* _THE PROBLEM_
Nothing outside the range is wanted. Repeat exactly the lines below from the one with "calls Op C)" through the one with "(k r) Q w2) →".

* _Dataset entries_

- - - - -

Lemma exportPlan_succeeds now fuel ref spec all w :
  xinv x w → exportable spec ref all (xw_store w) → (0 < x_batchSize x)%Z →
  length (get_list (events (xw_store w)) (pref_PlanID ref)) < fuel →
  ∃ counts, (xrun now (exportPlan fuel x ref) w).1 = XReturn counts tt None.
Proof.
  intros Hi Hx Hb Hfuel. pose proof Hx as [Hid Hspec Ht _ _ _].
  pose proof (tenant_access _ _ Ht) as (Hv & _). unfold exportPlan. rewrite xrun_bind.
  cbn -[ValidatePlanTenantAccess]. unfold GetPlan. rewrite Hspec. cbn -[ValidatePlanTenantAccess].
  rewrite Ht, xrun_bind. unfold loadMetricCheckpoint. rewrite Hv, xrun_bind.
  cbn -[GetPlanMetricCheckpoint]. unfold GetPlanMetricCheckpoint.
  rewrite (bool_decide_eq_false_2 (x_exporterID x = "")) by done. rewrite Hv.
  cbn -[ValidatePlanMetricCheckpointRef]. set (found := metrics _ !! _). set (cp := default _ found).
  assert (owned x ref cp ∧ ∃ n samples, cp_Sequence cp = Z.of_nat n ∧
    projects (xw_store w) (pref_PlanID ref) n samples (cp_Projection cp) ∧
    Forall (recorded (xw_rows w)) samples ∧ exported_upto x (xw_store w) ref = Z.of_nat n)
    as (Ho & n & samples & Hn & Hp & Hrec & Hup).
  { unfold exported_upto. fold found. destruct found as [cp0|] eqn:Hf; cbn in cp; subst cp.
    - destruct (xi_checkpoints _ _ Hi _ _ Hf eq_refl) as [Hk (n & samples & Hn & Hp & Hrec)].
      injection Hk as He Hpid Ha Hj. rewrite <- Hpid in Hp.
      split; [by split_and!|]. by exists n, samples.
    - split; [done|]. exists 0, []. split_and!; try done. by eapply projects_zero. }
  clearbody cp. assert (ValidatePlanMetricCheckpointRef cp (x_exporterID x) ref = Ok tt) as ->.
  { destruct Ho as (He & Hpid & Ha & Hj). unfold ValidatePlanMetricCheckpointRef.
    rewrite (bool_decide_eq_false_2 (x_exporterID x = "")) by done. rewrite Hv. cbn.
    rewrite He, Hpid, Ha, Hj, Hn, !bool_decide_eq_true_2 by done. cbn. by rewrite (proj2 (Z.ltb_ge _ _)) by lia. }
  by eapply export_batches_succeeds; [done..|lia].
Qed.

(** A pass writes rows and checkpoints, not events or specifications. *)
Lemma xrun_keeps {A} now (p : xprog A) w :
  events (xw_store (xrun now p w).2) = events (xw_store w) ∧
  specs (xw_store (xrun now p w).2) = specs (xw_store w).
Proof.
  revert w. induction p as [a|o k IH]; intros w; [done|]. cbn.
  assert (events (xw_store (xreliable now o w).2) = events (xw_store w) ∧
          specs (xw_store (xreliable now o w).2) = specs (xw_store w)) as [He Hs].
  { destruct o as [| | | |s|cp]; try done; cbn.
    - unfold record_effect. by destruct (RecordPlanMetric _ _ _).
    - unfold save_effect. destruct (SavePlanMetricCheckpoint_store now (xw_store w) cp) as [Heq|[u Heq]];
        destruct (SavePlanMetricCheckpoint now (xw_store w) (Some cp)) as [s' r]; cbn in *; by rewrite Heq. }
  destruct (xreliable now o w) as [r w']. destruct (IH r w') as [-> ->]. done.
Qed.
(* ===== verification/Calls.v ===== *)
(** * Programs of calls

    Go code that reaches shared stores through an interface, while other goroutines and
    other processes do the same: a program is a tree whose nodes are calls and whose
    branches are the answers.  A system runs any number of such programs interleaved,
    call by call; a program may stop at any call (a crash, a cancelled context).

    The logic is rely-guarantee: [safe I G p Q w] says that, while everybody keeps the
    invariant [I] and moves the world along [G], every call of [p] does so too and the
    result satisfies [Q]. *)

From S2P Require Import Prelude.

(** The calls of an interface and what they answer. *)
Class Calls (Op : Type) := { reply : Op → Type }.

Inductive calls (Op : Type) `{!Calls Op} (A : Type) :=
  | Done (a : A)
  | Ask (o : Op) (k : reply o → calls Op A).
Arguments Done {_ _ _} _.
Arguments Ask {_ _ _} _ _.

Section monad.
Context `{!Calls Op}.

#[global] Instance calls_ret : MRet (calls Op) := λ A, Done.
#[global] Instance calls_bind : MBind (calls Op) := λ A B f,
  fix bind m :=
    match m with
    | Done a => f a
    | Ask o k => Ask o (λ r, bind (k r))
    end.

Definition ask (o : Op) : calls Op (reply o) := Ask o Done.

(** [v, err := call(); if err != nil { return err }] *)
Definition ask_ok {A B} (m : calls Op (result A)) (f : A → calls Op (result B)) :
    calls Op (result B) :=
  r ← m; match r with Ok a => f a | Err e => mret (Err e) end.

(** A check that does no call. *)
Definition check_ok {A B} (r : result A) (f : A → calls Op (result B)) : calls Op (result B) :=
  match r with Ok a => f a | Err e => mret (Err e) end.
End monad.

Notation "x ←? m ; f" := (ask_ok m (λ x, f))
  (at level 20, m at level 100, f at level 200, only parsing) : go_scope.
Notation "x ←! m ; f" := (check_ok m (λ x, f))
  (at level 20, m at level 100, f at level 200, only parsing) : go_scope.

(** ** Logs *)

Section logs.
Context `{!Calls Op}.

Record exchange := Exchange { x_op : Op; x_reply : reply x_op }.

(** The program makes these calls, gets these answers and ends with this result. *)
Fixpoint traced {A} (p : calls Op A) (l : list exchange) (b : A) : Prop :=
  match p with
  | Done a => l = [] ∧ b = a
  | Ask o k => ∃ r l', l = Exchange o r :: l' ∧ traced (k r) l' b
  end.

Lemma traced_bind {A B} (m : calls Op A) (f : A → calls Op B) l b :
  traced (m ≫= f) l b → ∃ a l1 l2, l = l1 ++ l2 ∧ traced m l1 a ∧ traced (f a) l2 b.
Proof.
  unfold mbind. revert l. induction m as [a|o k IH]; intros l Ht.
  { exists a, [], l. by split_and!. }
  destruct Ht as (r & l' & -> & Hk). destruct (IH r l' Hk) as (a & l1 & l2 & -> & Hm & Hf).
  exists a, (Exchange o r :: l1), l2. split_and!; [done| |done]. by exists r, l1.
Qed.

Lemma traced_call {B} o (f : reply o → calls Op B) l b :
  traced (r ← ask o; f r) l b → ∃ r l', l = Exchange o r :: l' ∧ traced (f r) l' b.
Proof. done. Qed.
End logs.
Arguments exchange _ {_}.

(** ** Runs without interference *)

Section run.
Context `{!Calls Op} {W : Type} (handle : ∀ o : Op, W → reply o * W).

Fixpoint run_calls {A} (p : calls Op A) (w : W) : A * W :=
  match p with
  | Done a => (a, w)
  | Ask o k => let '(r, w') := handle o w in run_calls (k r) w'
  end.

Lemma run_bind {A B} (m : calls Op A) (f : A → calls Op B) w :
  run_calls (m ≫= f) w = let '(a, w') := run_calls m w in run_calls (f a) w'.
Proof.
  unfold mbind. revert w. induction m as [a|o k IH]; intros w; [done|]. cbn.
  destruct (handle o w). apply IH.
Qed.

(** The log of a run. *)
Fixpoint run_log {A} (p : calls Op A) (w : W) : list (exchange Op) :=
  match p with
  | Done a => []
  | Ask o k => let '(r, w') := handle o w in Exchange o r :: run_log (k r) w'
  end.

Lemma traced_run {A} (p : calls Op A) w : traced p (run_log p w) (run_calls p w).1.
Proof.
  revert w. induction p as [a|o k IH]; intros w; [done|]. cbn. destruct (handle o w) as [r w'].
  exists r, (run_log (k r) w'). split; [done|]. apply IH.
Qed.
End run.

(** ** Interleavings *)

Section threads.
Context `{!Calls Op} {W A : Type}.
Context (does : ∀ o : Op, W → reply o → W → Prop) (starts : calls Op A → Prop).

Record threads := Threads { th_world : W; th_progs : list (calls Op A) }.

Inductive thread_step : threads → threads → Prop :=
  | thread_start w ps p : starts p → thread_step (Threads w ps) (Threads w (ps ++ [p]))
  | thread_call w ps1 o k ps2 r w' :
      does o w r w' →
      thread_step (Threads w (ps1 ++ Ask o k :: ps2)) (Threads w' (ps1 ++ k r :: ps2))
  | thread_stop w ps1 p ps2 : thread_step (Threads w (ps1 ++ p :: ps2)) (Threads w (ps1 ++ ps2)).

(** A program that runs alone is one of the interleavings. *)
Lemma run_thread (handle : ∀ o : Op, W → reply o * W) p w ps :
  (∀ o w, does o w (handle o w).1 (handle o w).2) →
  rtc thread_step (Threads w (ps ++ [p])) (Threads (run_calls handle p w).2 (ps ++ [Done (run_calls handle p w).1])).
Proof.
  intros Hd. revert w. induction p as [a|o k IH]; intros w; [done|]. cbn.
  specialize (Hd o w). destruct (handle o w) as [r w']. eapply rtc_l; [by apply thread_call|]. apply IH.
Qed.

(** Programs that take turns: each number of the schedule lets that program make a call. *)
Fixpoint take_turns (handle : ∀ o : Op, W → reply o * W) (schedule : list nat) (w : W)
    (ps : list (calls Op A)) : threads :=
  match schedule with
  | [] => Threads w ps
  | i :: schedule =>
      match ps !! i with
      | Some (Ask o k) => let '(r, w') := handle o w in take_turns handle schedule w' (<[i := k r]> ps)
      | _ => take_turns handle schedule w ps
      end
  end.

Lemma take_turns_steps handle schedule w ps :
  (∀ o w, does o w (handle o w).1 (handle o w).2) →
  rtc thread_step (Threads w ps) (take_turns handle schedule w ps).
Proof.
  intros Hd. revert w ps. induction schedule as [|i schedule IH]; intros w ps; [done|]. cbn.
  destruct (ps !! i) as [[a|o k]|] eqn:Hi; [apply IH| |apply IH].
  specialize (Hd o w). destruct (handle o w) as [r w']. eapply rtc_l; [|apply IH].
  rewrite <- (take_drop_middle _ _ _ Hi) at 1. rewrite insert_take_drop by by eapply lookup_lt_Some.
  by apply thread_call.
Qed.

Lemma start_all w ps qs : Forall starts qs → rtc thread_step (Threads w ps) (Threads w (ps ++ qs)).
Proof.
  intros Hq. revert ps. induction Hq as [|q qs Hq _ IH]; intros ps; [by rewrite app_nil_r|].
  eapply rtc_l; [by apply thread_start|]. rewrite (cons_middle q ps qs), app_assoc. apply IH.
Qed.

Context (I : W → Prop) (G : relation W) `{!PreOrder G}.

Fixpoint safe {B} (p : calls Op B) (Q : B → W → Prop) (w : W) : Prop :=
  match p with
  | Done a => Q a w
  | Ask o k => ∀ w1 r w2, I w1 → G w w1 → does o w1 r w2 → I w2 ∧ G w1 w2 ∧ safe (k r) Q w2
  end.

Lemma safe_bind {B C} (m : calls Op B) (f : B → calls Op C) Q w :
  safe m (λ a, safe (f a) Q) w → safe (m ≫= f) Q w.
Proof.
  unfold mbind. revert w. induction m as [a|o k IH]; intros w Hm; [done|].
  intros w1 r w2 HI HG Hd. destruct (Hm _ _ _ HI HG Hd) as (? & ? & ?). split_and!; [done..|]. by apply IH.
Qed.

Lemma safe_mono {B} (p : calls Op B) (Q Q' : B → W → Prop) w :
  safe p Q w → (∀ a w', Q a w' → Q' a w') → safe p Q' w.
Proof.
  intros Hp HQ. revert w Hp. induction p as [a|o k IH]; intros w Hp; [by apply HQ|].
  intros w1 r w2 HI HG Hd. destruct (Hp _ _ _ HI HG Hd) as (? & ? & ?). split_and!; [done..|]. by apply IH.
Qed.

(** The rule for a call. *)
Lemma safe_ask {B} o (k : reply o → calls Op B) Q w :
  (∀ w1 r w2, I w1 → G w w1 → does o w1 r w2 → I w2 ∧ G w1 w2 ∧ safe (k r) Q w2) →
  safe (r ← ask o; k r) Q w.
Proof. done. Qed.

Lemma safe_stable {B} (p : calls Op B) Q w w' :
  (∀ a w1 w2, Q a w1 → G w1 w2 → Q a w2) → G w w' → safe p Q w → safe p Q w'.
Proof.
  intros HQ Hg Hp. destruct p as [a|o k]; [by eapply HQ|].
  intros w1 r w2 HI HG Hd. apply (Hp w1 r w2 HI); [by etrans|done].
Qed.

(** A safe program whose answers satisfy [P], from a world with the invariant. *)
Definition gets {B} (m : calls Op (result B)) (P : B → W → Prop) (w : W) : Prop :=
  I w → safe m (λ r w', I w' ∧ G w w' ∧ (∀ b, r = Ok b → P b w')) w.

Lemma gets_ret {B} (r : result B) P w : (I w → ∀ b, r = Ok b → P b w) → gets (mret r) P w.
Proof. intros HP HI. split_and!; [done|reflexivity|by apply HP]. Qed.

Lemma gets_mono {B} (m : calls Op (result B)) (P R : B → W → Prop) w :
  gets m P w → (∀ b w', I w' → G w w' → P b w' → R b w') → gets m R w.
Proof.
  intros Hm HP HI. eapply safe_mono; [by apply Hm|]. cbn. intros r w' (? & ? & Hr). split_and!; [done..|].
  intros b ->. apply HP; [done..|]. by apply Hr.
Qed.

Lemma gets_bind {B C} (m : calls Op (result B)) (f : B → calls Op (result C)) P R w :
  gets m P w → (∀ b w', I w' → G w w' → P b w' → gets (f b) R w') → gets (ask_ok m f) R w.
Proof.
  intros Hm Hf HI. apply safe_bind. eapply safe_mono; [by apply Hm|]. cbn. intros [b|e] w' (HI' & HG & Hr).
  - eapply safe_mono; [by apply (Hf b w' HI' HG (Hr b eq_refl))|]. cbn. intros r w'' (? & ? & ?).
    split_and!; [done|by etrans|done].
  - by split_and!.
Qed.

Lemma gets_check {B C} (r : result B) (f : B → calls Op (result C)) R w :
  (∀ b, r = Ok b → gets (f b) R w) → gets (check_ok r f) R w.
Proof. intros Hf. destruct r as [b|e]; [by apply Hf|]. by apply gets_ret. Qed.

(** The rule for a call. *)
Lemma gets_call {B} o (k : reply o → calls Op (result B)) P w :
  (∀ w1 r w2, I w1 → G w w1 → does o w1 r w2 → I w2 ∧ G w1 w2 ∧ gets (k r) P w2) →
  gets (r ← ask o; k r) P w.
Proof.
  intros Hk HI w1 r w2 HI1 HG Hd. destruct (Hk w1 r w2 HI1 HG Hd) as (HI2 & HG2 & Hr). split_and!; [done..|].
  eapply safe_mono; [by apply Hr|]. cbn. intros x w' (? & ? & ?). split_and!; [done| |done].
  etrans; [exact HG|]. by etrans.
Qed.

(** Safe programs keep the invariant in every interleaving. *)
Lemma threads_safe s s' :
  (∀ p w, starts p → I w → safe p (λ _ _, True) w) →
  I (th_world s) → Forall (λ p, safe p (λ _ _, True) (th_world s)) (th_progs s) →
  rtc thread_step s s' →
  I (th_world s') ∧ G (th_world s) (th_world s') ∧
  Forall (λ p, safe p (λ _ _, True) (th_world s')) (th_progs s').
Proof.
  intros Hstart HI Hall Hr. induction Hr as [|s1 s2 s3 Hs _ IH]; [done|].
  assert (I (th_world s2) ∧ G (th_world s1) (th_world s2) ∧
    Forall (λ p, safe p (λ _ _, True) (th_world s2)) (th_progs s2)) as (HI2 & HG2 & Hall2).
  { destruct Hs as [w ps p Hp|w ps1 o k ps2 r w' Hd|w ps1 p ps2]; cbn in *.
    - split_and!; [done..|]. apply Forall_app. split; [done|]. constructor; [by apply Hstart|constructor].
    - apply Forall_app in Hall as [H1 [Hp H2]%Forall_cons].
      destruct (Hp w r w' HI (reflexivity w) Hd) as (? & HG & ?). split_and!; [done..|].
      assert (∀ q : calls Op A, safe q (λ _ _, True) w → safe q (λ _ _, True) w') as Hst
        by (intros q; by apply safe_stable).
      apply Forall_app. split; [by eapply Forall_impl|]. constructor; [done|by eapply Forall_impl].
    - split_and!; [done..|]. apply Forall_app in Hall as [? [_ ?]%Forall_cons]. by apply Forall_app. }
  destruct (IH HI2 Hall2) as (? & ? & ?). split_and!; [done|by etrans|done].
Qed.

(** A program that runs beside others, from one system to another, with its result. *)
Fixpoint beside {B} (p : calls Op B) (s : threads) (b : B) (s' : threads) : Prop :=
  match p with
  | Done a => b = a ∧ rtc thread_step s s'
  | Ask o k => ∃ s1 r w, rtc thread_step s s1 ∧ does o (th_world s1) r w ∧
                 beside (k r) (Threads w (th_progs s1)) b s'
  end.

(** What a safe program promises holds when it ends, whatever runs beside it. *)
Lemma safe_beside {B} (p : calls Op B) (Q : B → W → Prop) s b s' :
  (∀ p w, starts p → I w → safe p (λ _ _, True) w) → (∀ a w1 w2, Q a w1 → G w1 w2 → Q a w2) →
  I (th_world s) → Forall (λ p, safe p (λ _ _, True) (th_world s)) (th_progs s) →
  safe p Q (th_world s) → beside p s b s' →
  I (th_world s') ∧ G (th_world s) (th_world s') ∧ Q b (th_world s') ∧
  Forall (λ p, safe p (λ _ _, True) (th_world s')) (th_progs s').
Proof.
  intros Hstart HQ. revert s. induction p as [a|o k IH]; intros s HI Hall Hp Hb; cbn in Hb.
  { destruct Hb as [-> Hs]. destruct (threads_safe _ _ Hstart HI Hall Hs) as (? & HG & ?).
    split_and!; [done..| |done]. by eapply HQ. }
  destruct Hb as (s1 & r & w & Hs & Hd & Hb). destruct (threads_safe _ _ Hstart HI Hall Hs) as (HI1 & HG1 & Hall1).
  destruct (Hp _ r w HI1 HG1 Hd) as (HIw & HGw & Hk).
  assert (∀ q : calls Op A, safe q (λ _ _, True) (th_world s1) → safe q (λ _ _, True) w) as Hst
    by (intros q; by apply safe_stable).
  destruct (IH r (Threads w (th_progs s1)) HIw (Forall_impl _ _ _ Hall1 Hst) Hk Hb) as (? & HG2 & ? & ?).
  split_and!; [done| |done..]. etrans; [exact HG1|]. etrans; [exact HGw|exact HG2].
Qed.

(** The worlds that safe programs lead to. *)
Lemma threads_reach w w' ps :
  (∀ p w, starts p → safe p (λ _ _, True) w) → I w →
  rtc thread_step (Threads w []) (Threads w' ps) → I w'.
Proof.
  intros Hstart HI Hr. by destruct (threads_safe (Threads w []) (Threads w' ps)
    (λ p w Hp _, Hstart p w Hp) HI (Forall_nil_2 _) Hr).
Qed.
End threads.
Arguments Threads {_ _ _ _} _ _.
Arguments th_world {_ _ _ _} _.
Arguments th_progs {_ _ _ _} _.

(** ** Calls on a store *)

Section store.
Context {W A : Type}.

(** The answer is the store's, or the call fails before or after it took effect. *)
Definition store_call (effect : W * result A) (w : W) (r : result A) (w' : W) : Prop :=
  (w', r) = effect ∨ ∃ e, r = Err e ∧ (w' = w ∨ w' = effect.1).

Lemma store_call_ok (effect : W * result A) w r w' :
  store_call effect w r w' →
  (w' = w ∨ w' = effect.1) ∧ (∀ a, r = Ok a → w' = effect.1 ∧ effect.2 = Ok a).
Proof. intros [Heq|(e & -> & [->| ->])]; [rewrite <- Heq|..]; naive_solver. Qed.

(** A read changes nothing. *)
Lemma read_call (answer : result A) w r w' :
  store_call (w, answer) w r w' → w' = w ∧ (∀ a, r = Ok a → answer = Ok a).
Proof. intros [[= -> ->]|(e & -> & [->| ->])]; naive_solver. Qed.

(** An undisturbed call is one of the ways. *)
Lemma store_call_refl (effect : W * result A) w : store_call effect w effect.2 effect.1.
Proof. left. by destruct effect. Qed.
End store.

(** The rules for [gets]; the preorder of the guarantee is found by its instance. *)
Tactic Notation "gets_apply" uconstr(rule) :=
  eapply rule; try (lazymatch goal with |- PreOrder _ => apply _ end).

- - - - -

* _TASK RESULT_
Lemma safe_bind {B C} (m : calls Op B) (f : B → calls Op C) Q w :
  safe m (λ a, safe (f a) Q) w → safe (m ≫= f) Q w.
Proof.
  unfold mbind. revert w. induction m as [a|o k IH]; intros w Hm; [done|].
  intros w1 r w2 HI HG Hd. destruct (Hm _ _ _ HI HG Hd) as (? & ? & ?). split_and!; [done..|]. by apply IH.
Qed.

Lemma safe_mono {B} (p : calls Op B) (Q Q' : B → W → Prop) w :
  safe p Q w → (∀ a w', Q a w' → Q' a w') → safe p Q' w.
Proof.
  intros Hp HQ. revert w Hp. induction p as [a|o k IH]; intros w Hp; [by apply HQ|].
  intros w1 r w2 HI HG Hd. destruct (Hp _ _ _ HI HG Hd) as (? & ? & ?). split_and!; [done..|]. by apply IH.
Qed.

(** The rule for a call. *)
Lemma safe_ask {B} o (k : reply o → calls Op B) Q w :
  (∀ w1 r w2, I w1 → G w w1 → does o w1 r w2 → I w2 ∧ G w1 w2 ∧ safe (k r) Q w2) →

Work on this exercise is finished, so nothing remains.